DATASET EXTRACT Start Marker
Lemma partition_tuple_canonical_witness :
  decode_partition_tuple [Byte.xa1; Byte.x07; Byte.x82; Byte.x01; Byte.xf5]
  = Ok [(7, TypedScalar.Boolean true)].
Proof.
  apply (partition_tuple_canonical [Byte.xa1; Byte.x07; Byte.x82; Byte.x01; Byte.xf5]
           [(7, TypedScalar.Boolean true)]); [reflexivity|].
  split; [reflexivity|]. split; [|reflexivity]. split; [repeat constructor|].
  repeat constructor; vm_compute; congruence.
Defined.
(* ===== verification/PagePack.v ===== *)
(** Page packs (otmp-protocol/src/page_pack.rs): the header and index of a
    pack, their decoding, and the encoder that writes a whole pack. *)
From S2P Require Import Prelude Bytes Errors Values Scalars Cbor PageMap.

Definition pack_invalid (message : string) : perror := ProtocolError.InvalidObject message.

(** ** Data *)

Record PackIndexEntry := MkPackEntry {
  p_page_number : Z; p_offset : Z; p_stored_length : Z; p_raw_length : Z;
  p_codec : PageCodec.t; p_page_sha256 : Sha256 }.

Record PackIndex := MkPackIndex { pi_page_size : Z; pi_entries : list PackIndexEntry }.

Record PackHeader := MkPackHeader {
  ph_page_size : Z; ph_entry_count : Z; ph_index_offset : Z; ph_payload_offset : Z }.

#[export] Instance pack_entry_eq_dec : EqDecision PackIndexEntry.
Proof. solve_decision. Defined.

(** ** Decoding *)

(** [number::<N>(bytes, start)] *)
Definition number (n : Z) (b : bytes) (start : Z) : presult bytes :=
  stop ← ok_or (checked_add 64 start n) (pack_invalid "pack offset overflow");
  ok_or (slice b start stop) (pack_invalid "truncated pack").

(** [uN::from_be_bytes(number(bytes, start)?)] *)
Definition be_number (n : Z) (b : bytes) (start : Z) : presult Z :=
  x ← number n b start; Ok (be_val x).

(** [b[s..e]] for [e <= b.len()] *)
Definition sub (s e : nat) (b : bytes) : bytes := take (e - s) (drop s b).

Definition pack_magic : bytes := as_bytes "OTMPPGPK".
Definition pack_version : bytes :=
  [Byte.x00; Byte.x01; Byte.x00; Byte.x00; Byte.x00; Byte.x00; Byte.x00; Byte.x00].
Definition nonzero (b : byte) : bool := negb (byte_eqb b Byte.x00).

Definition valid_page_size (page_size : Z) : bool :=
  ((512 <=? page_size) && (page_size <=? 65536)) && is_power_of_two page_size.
DATASET EXTRACT End Marker
DATASET EXTRACT Start Marker
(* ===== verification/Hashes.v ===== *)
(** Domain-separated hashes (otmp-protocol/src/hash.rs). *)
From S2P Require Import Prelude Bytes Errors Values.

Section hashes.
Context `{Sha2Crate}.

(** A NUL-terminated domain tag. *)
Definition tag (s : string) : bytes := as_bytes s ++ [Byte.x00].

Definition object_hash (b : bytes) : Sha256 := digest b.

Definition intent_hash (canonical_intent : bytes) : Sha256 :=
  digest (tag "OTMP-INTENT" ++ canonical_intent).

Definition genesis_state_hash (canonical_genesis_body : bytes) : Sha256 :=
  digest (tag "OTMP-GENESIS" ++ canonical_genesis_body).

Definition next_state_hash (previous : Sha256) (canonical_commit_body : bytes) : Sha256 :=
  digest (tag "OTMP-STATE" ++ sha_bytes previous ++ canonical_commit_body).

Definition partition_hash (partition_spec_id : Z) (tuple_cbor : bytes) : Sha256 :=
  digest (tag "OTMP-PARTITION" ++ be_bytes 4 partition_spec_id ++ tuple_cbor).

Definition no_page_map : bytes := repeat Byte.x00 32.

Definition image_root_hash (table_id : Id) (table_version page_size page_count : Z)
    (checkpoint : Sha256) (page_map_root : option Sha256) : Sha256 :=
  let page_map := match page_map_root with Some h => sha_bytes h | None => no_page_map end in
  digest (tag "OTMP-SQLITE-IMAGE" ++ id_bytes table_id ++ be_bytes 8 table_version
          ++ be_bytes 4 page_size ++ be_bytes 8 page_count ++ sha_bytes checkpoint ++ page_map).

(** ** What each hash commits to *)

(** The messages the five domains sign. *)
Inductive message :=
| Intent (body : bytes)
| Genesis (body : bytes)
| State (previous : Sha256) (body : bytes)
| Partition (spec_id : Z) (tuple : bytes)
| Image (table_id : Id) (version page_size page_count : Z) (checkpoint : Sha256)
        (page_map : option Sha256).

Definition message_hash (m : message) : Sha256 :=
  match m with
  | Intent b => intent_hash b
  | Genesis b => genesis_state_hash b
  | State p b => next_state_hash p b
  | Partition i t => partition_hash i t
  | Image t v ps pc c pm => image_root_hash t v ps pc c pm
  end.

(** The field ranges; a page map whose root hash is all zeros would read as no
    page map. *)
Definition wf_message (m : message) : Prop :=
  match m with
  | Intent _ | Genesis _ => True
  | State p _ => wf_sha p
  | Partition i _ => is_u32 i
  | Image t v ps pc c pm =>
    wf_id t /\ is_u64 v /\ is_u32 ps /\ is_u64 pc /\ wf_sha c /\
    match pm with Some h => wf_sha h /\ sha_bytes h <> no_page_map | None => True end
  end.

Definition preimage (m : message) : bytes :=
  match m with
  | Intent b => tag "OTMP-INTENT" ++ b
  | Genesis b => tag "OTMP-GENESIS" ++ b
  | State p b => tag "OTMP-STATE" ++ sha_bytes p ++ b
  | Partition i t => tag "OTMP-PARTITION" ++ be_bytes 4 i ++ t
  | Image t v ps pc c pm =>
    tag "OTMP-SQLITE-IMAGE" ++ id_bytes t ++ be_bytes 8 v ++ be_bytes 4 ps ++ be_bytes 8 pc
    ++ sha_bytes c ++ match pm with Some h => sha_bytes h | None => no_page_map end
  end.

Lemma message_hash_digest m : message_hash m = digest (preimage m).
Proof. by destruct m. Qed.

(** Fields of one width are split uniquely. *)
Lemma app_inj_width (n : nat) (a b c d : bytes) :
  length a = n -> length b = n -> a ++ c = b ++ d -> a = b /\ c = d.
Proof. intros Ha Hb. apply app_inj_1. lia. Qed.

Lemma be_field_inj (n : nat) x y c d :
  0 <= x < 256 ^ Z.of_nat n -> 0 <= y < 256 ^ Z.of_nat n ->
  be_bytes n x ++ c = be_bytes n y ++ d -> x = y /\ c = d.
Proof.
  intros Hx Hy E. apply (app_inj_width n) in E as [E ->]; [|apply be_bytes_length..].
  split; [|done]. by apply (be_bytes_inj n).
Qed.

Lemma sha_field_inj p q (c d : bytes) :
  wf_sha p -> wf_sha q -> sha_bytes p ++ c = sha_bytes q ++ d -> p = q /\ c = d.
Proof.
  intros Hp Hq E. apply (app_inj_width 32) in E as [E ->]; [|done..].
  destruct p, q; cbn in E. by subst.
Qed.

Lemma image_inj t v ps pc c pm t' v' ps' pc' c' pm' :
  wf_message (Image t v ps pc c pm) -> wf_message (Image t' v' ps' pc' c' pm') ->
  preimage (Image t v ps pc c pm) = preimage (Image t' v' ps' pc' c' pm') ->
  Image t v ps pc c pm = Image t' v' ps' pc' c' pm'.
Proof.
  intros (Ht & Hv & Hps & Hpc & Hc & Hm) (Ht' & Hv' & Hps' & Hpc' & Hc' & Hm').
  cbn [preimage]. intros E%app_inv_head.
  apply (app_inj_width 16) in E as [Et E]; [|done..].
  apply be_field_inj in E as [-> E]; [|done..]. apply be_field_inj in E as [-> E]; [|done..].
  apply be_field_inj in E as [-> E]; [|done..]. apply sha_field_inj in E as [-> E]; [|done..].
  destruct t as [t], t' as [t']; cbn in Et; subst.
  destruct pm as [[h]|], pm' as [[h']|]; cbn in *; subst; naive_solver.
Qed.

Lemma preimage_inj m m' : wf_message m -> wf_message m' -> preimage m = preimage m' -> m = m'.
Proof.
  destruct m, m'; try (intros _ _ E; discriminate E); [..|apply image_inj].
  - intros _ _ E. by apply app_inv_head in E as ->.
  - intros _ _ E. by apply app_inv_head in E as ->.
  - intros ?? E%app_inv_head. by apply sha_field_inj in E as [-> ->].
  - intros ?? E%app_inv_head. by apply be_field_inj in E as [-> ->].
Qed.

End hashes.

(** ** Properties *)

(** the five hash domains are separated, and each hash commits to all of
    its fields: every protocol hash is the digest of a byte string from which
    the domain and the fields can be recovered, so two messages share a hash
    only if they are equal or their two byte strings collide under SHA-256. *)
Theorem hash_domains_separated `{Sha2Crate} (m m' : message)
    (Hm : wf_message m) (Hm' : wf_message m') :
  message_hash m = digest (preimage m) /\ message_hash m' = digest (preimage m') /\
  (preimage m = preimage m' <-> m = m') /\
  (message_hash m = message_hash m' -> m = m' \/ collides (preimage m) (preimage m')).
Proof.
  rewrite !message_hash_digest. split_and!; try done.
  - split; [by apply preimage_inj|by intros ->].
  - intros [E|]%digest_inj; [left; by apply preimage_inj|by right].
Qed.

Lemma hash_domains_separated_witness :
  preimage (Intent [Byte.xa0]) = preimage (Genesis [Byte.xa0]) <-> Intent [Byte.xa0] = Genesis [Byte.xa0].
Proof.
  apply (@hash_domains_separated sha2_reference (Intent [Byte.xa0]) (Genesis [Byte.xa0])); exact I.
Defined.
DATASET EXTRACT End Marker
DATASET EXTRACT Start Marker
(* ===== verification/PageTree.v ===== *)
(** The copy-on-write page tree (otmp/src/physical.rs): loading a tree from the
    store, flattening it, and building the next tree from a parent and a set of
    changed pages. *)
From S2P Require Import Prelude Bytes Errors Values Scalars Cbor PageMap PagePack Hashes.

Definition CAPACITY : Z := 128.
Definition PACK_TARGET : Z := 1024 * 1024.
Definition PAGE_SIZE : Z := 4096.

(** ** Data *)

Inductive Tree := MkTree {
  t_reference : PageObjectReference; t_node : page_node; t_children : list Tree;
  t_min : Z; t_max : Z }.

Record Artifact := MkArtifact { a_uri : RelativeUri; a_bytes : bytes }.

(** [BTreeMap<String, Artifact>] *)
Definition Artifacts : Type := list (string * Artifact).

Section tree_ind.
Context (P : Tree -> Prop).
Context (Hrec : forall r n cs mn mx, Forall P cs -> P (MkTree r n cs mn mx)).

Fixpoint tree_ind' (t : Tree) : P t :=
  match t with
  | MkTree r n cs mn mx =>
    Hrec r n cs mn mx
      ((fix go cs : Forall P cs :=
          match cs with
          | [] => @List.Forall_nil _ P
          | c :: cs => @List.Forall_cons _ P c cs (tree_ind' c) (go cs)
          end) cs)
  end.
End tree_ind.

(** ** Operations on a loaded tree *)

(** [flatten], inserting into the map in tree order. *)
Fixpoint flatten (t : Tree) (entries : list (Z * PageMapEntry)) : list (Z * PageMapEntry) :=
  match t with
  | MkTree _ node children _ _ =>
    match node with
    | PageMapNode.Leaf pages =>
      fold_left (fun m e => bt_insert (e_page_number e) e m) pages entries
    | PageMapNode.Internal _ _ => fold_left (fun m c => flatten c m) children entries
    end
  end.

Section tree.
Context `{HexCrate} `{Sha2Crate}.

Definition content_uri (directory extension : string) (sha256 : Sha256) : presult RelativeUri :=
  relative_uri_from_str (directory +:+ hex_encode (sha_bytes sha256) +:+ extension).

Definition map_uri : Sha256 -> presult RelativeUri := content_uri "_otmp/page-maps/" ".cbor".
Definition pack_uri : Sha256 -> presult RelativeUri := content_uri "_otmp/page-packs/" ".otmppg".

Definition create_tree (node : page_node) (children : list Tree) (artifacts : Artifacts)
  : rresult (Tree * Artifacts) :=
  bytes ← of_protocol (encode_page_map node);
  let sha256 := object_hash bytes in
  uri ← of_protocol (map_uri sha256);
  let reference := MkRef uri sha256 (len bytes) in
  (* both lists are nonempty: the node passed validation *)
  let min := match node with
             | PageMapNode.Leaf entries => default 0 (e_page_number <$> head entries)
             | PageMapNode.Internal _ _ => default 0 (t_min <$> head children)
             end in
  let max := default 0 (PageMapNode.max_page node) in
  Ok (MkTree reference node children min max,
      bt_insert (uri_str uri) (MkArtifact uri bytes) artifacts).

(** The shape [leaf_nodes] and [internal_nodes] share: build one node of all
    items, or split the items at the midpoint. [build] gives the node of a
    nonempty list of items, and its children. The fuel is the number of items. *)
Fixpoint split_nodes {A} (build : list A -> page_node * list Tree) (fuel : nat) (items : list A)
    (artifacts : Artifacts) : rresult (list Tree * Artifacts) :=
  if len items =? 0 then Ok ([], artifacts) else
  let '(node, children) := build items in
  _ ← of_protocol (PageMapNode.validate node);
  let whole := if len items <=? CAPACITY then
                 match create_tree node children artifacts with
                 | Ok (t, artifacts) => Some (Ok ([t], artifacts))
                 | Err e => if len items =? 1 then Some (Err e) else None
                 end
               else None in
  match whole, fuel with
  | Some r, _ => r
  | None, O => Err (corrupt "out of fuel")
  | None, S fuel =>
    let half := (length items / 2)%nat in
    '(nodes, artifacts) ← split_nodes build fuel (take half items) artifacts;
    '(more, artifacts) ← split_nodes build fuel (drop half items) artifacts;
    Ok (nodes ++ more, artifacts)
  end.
DATASET EXTRACT End Marker
--- THE TASK ---
Above are the records; from them, give again exactly the lines from the one containing "Definition pack_magic : bytes" through the one containing "((512 <=? page_size)", both included.

--- TASK RESPONSE ---
Definition pack_magic : bytes := as_bytes "OTMPPGPK".
Definition pack_version : bytes :=
  [Byte.x00; Byte.x01; Byte.x00; Byte.x00; Byte.x00; Byte.x00; Byte.x00; Byte.x00].
Definition nonzero (b : byte) : bool := negb (byte_eqb b Byte.x00).

Definition valid_page_size (page_size : Z) : bool :=
  ((512 <=? page_size) && (page_size <=? 65536)) && is_power_of_two page_size.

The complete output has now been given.